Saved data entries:
(** ** The host process: [createTimestampedDirectory], [loadModels], [main] *)

(** [s.replace(/[:.]/g, "-")] *)
Definition replaceColonDot_char (c : ascii) : ascii :=
  if (Ascii.eqb c ":" || Ascii.eqb c ".")%bool then "-"%char else c.

Fixpoint replaceColonDot (s : string) : string :=
  match s with
  | EmptyString => EmptyString
  | String c rest => String (replaceColonDot_char c) (replaceColonDot rest)
  end.

(** What [main] and its helpers take from the host besides [Env]. *)
Record Host := {
  (** the directory of the script *)
  __dirname : string;
  (** [n.toFixed(digits)] *)
  Number_toFixed : Q -> nat -> string;
  (** [faceapi.nets.<net>.loadFromDisk(modelPath)]: the message of the
      failure, if it fails *)
  loadFromDisk : string -> string -> option string;
  (** whether [fs.mkdirSync] succeeds at a path *)
  mkdir_ok : string -> bool
}.

(** The process: the world of the pipeline, the directories made by
    [fs.mkdirSync] (a path stands for itself and the ancestors that
    [recursive: true] makes with it), the two console streams and the exit
    code once [process.exit] was called. *)
Record Process := {
  world : World;
  directories : gset string;
  stdout : list string;
  stderr : list string;
  exitCode : option Z
}.

Definition console_log (line : string) (p : Process) : Process :=
  {| world := world p; directories := directories p;
     stdout := stdout p ++ [line]; stderr := stderr p;
     exitCode := exitCode p |}.

Definition console_error (line : string) (p : Process) : Process :=
  {| world := world p; directories := directories p;
     stdout := stdout p; stderr := stderr p ++ [line];
     exitCode := exitCode p |}.

Definition process_exit (code : Z) (p : Process) : Process :=
  {| world := world p; directories := directories p;
     stdout := stdout p; stderr := stderr p;
     exitCode := Some code |}.

Definition with_world (w : World) (p : Process) : Process :=
  {| world := w; directories := directories p;
     stdout := stdout p; stderr := stderr p;
     exitCode := exitCode p |}.

(** The name of the report file: [`${report.verificationId}.json`] with
    [verificationId = `verify_${Date.now()}`]. *)
Definition reportFileName (env : Env) (w : World) : string :=
  ("verify_" +:+ Number_toString env (inject_Z (clock w))) +:+ ".json".

Section Main.

Variable cfg : Config.
Variable env : Env.
Variable host : Host.

(** [CONFIG.baseOutputDir] *)
Definition baseOutputDir : string :=
  path_join env (__dirname host) "verification_reports".

(** [fs.existsSync] on a path that may be a file or a directory. *)
Definition path_exists (path : string) (p : Process) : bool :=
  match files (world p) !! path with
  | Some _ => true
  | None => bool_decide (path ∈ directories p)
  end.

Definition createTimestampedDirectory (p : Process)
  : (Error + string) * Process :=
  let timestamp := replaceColonDot (toISOString env (clock (world p))) in
  let outputDir := path_join env baseOutputDir timestamp in
  if negb (path_exists outputDir p) then
    if mkdir_ok host outputDir then
      (inr outputDir,
       {| world := world p;
          directories := {[ outputDir ]} ∪ directories p;
          stdout := stdout p; stderr := stderr p;
          exitCode := exitCode p |})
    else (inl (CollaboratorError ("EACCES: " +:+ outputDir)), p)
  else (inr outputDir, p).

(** [Promise.all] over the three nets: it rejects when one of them does. *)
Definition loadModels : Error + unit :=
  let modelPath := path_join env (__dirname host) "models" in
  match loadFromDisk host "ssdMobilenetv1" modelPath,
        loadFromDisk host "faceLandmark68Net" modelPath,
        loadFromDisk host "faceRecognitionNet" modelPath with
  | None, None, None => inr tt
  | Some m, _, _ => inl (CollaboratorError m)
  | None, Some m, _ => inl (CollaboratorError m)
  | None, None, Some m => inl (CollaboratorError m)
  end.

(** The [catch] block of [main]. *)
Definition main_catch (error : Error) (p : Process) : Process :=
  process_exit 1 (console_error ("Error: " +:+ message env error) p).

(** [main], with [args = process.argv.slice(2)].  The clock of the world
    stands still during a run, so [startTime] and [endTime] are two readings
    of the same clock. *)
Definition main (args : list string) (p : Process) : Process :=
  if (length args <? 2)%nat then
    process_exit 1
      (console_error "Usage: node verify.js <reference_image> <query_image>" p)
  else
  let referenceImagePath :=
    path_join env (path_join env (__dirname host) "images") (nth 0 args "") in
  let queryImagePath :=
    path_join env (path_join env (__dirname host) "images") (nth 1 args "") in
  match createTimestampedDirectory p with
  | (inl error, p) => main_catch error p
  | (inr outputDir, p) =>
  match loadModels with
  | inl error => main_catch error p
  | inr _ =>
  let startTime := clock (world p) in
  match runVerification cfg env referenceImagePath queryImagePath outputDir
          (world p) with
  | (inl error, w) => main_catch error (with_world w p)
  | (inr result, w) =>
  let p := with_world w p in
  let endTime := clock (world p) in
  let p :=
    console_log
      ("Face Distance: " +:+
       Number_toFixed host (Verification.faceDistance result) 4) p in
  let p :=
    console_log
      ("Threshold: " +:+ Number_toString env (distanceThreshold cfg)) p in
  let p :=
    console_log
      ("Confidence: " +:+
       Number_toFixed host (Verification.confidence result * 100) 1 +:+ "%")
      p in
  let p :=
    console_log
      ("Detection Scores - Reference: " +:+
       Number_toFixed host (Verification.referenceScore result) 3 +:+
       ", Query: " +:+
       Number_toFixed host (Verification.queryScore result) 3) p in
  let p :=
    console_log
      ("Reference face: " +:+ Verification.referenceFace result) p in
  let p := console_log ("Query face: " +:+ Verification.queryFace result) p in
  let p :=
    console_log
      ("Processing time: " +:+
       Number_toString env (inject_Z (endTime - startTime) / 1000) +:+
       " seconds") p in
  let p :=
    console_log ("Output Directory: " +:+ Verification.outputDir result) p in
  let p := console_log ("Report: " +:+ Verification.reportPath result) p in
  if Verification.isMatch result
  then console_log "VERIFIED" p
  else console_log "REJECTED" p
  end end end.
(** [int] on a string of digit characters: the number, unless a digit that
    is not decimal is among them or the digits are too many. *)
Lemma int_isdigit (u : Unicode) (limit : nat) (s : list N) :
  tables_ok u ->
  s <> [] -> forallb (is_digit u) s = true ->
  int u limit s =
  if forallb (is_decimal u) s && ((limit =? 0)%nat || (length s <=? limit)%nat)
  then Some (decimal u s) else None.
Proof.
  intros Hu Hne Hd. unfold int. rewrite (strip_digits _ _ Hu Hd).
  destruct s as [|c s]; [contradiction|].
  assert (Hc : is_digit u c = true).
  { cbn [forallb] in Hd. apply andb_prop in Hd. tauto. }
  assert (Hplus : (c =? 43)%N = false).
  { apply N.eqb_neq. intros ->. destruct Hu as (_ & _ & H43 & _). congruence. }
  assert (Hminus : (c =? 45)%N = false).
  { apply N.eqb_neq. intros ->. destruct Hu as (_ & _ & _ & H45 & _). congruence. }
  rewrite Hplus, Hminus.
  destruct (forallb (is_decimal u) (c :: s)) eqn:Hdec; cbn [andb].
  - rewrite (int_digits_decimal _ _ 0%Z 0%nat false Hdec)
      by (left; discriminate).
    fold (decimal u (c :: s)). cbn [Nat.add].
    destruct (Nat.eqb_spec limit 0) as [H0|H0]; cbn [negb andb orb].
    + rewrite Z.mul_1_l. reflexivity.
    + destruct (Nat.ltb_spec limit (length (c :: s)));
        destruct (Nat.leb_spec (length (c :: s)) limit); try lia;
        [reflexivity|rewrite Z.mul_1_l; reflexivity].
  - rewrite (int_digits_other _ _ _ _ _ Hu Hd Hdec). reflexivity.
Qed.

(** X12.  What the Throw button does.  A ball is thrown exactly when the
    text of the widget, without the whitespace at its ends, is a string of
    one or more decimal digits, of whatever script, and no longer than the
    interpreter lets an integer string be; the velocity is then the number
    the digits write.  In every other case (blank text, a sign, a letter, a
    point, a digit that is not decimal such as a superscript, an underscore,
    a space inside) the window is left exactly as it was.  This holds for any
    tables in which a decimal digit is a digit, no digit is whitespace and
    neither sign nor the underscore is a digit, as in the tables of
    Unicode. *)
Theorem throw_ball_spec (u : Unicode) (limit : nat) (w : Window) :
  tables_ok u ->
  throw_ball u limit w =
  let value := strip u (get w) in
  if (match value with [] => false | _ => true end)
     && forallb (is_decimal u) value
     && ((limit =? 0)%nat || (length value <=? limit)%nat)
  then mkWindow (sim_throw_ball (decimal u value) (world w)) (txtField w)
         (scheduled w)
  else w.
Proof.
  intros Hu. cbv zeta. unfold throw_ball, validate_integer.
  destruct (strip u (get w)) as [|c s] eqn:Hv; [reflexivity|].
  cbn [andb]. unfold isdigit.
  destruct (forallb (is_digit u) (c :: s)) eqn:Hd; cbn [negb].
  - rewrite (int_isdigit u limit (c :: s) Hu) by (discriminate || exact Hd).
    destruct (_ && _); reflexivity.
  - destruct (forallb (is_decimal u) (c :: s)) eqn:Hdec; [|reflexivity].
    exfalso. rewrite forallb_forall in Hdec.
    assert (forallb (is_digit u) (c :: s) = true).
    { apply forallb_forall. intros d Hin.
      apply (is_decimal_is_digit u d Hu), Hdec, Hin. }
    congruence.
Qed.
(** C6, as stated, fails: with the rooms fetched (here at the third attempt)
    [Run] starts the room goroutines and returns; it is not blocked,
    although nothing has cancelled its context, and whether or not anybody
    reads [errCh]. *)
Lemma Run_returns_without_cancellation :
  Run false 0 flakyWorld
  = (Ret tt,
     withRooms 3 [EvRooms 0; EvSleep 500; EvRooms 0; EvSleep 500; EvRooms 0;
                  EvGo 0 lobby] flakyWorld) /\
  fst (Run false 0 flakyWorld) <> Pending /\
  Run true 0 flakyWorld = Run false 0 flakyWorld.
Proof. split; [reflexivity|]. split; [discriminate|reflexivity]. Qed.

Task description:
Counting only lines that contain the string "intros", how many are there in the data above? Give the number alone.

Exercise answer:
5